-
Notifications
You must be signed in to change notification settings - Fork 0
Description
Problem
The frecency activation formula (frequency × recency × spread × effectiveness) is dominated by the recency term. After just 24 hours without surfacing, recency = 1/(1+24) = 0.04, which crushes the entire product regardless of the other factors.
Examples:
- Memory surfaced 500 times, last surfaced 24h ago:
ln(501) × 0.04 × spread × eff ≈ 0.25 × spread × eff - Memory surfaced 500 times, last surfaced 1 week ago:
ln(501) × 0.006 × spread × eff ≈ 0.037 × spread × eff - Memory surfaced 2 times, last surfaced 1 hour ago:
ln(3) × 0.5 × spread × eff ≈ 0.55 × spread × eff
A brand new memory surfaced once an hour ago outscores a proven memory with 500 surfacings from yesterday. The frequency, spread, and effectiveness signals are effectively ignored.
Impact
In prompt/tool mode, CombinedScore = BM25 × (1 + activation). Since activation ≈ 0 for anything not surfaced in the last few hours, this is basically just BM25. Frecency re-ranking adds no value.
Desired behavior
All four factors (frequency, recency, spread, effectiveness) should contribute meaningfully to the activation score. A memory with a long track record of being useful shouldn't be wiped out by a day of inactivity.
Possible approaches
- Use a slower decay function for recency (e.g.,
1/(1 + daysSince/halfLife)instead of1/(1 + hoursSince)) - Use log-scaled recency to match the log-scaled frequency
- Weight the factors differently (e.g., geometric mean instead of product)

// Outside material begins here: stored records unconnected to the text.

(** * A fixed-capacity segregated block-pool allocator (pool_alloc.h / pool_alloc.c)

    Shallow embedding of [pool_init], [pool_malloc], [pool_free] and
    [qsort_cmp], followed by the properties of the specification.

    Modelling conventions.
    - C integers are [Z]; every narrowing conversion of the source
      (to [uint8_t], [uint16_t], [uint32_t], [int]) is written out.  Signed
      overflow in [qsort_cmp] wraps around.
    - The heap [g_pool_heap] is a byte-addressed memory, a function from
      byte offsets to byte values (all zero at program start, as C statics
      are).  Offsets outside [0, HEAP_SIZE) are outside the C array, where
      an access is undefined behaviour in C; every block that [pool_init]
      lays out lies inside the array (lemma [block_in_heap]).
    - The packed 3-byte [metadata] header is laid out as two bytes of
      [next_freelist_offset] (least significant byte first) followed by one
      byte of [partition_number].
    - A pointer is a base (null or the heap array) plus a byte offset; a
      load through a pointer that is not based on the heap reads 0 and a
      store through it is dropped.
    - The two static arrays are lists of length [MAX_BLOCK_SIZE_COUNT];
      an index past the end reads 0 and a write there is dropped.
    - The state is threaded explicitly: every operation takes the five
      statics and returns them. *)

From Stdlib Require Import ZArith List Lia Bool Permutation Sorted.
Import ListNotations.
Local Open Scope Z_scope.

(** ** Compile-time parameters *)

Definition HEAP_SIZE : Z := 65536.
Definition MAX_BLOCK_SIZE_COUNT : Z := 255.
Definition METADATA_LENGTH : Z := 3.
Definition UINT16_MAX : Z := 65535.

(** ** Integer conversions *)

Definition to_u8 (x : Z) : Z := x mod 256.
Definition to_u16 (x : Z) : Z := x mod 65536.
Definition to_u32 (x : Z) : Z := x mod 4294967296.

(** Value of the 32-bit two's complement [int] with the bits of [x]. *)
Definition to_int (x : Z) : Z :=
  let y := x mod 4294967296 in
  if y <? 2147483648 then y else y - 4294967296.

(** ** Pointers *)

Inductive base : Type := NullBase | HeapBase.

Record ptr : Type := mkptr { p_base : base; p_ofs : Z }.

Definition NULL : ptr := mkptr NullBase 0.

(** [heap_ptr off] is the address [g_pool_heap + off]. *)
Definition heap_ptr (off : Z) : ptr := mkptr HeapBase off.

Definition ptr_add (p : ptr) (k : Z) : ptr := mkptr (p_base p) (p_ofs p + k).

Definition ptr_diff (p q : ptr) : Z := p_ofs p - p_ofs q.

(** ** Memory *)

Definition heap : Type := Z -> Z.

Definition upd (h : heap) (a v : Z) : heap :=
  fun x => if x =? a then v else h x.

Definition load8 (h : heap) (p : ptr) : Z :=
  match p_base p with
  | HeapBase => h (p_ofs p)
  | NullBase => 0
  end.

Definition store8 (h : heap) (p : ptr) (v : Z) : heap :=
  match p_base p with
  | HeapBase => upd h (p_ofs p) (to_u8 v)
  | NullBase => h
  end.

Definition load16 (h : heap) (p : ptr) : Z :=
  load8 h p + 256 * load8 h (ptr_add p 1).

Definition store16 (h : heap) (p : ptr) (v : Z) : heap :=
  store8 (store8 h p (to_u16 v)) (ptr_add p 1) (to_u16 v / 256).

(** Field accessors of [struct metadata] through a header pointer. *)
Definition get_next_freelist_offset (h : heap) (header : ptr) : Z :=
  load16 h header.

Definition set_next_freelist_offset (h : heap) (header : ptr) (v : Z) : heap :=
  store16 h header v.

Definition get_partition_number (h : heap) (header : ptr) : Z :=
  load8 h (ptr_add header 2).

Definition set_partition_number (h : heap) (header : ptr) (v : Z) : heap :=
  store8 h (ptr_add header 2) v.

(** ** Arrays *)

Fixpoint list_set (l : list Z) (i : nat) (v : Z) : list Z :=
  match l, i with
  | [], _ => []
  | _ :: t, O => v :: t
  | x :: t, S i' => x :: list_set t i' v
  end.

Definition aget (a : list Z) (i : Z) : Z := nth (Z.to_nat i) a 0.

Definition aset (a : list Z) (i : Z) (v : Z) : list Z :=
  list_set a (Z.to_nat i) v.

(** ** Allocator state: the five statics of pool_alloc.c *)

Record state : Type := mkState {
  g_pool_heap : heap;
  freelist_head_arr : list Z;
  sorted_block_size_arr : list Z;
  block_size_count_var : Z;
  g_pool_heap_start : ptr
}.

Definition zero_state : state :=
  mkState (fun _ => 0)
          (repeat 0 (Z.to_nat MAX_BLOCK_SIZE_COUNT))
          (repeat 0 (Z.to_nat MAX_BLOCK_SIZE_COUNT))
          0
          NULL.

Definition with_heap (s : state) (h : heap) : state :=
  mkState h (freelist_head_arr s) (sorted_block_size_arr s)
          (block_size_count_var s) (g_pool_heap_start s).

- Cap the recency penalty floor so proven memories never drop below some minimum activation
Additionally: rethink the insufficient-data threshold
The maintenance system requires ≥5 surfacing events before classifying a memory into quadrants. Most memories never reach this threshold, so they escape cleanup entirely.

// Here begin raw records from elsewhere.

(** A submission that was answered with a record leaves that record as the
    first row of its hash. *)
Lemma serve_answer_is_stored
      (db db' : Resolver.DB) (round : Resolver.DBRound)
      (req : Resolver.RequestWithResponder) (params : Resolver.ParamsSubmitTx)
      (tx answer : Resolver.Tx) (id : Z) :
  Resolver.ReqParams req = Resolver.SubmitTxParams params ->
  Resolver.verify params = Ok tx ->
  Resolver.serve db round req
  = Returns (db', Resolver.NewResponse id {| Resolver.ResponseTx := answer |}) ->
  exists row,
    Resolver.find_row db' (Resolver.Hash tx) = Some row
    /\ Resolver.row_tx row = answer.
Proof.
  intros Hreq Hverify. unfold Resolver.serve. rewrite Hreq, Hverify.
  unfold Resolver.checkDuplicate, Resolver.db_Tx, Resolver.db_InsertTx.
  destruct (Resolver.txFault round); [discriminate|].
  destruct (Resolver.find_row db (Resolver.Hash tx)) as [row|] eqn:Hfind.
  - intros [= <- _ <-]. now exists row.
  - destruct (Resolver.insertFault round); [discriminate|].
    intros [= <- _ <-].
    set (row := Resolver.new_row round tx _).
    exists row. split; [|reflexivity].
    now apply (find_row_new db row).
Qed.

End CheckerFacts.

Section CheckerClaims.
Context `{Resolver.Transform}.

The threshold should measure confidence in the data, not just surfacing count. Multiple signals contribute to knowing enough about a memory to act on it:
- Surfacing count — how often the system tried to use it
- Feedback events — relevant/irrelevant/used/notused marks
- Age — a memory with 0 surfacings after 5 weeks is telling you something
A composite confidence metric (e.g., weighted sum of these) would let the maintenance system classify memories sooner, especially ones that are simply never matching any queries.
Files
internal/frecency/frecency.gointernal/maintain/maintain.go(insufficient data threshold)internal/review/review.go(quadrant classification gate)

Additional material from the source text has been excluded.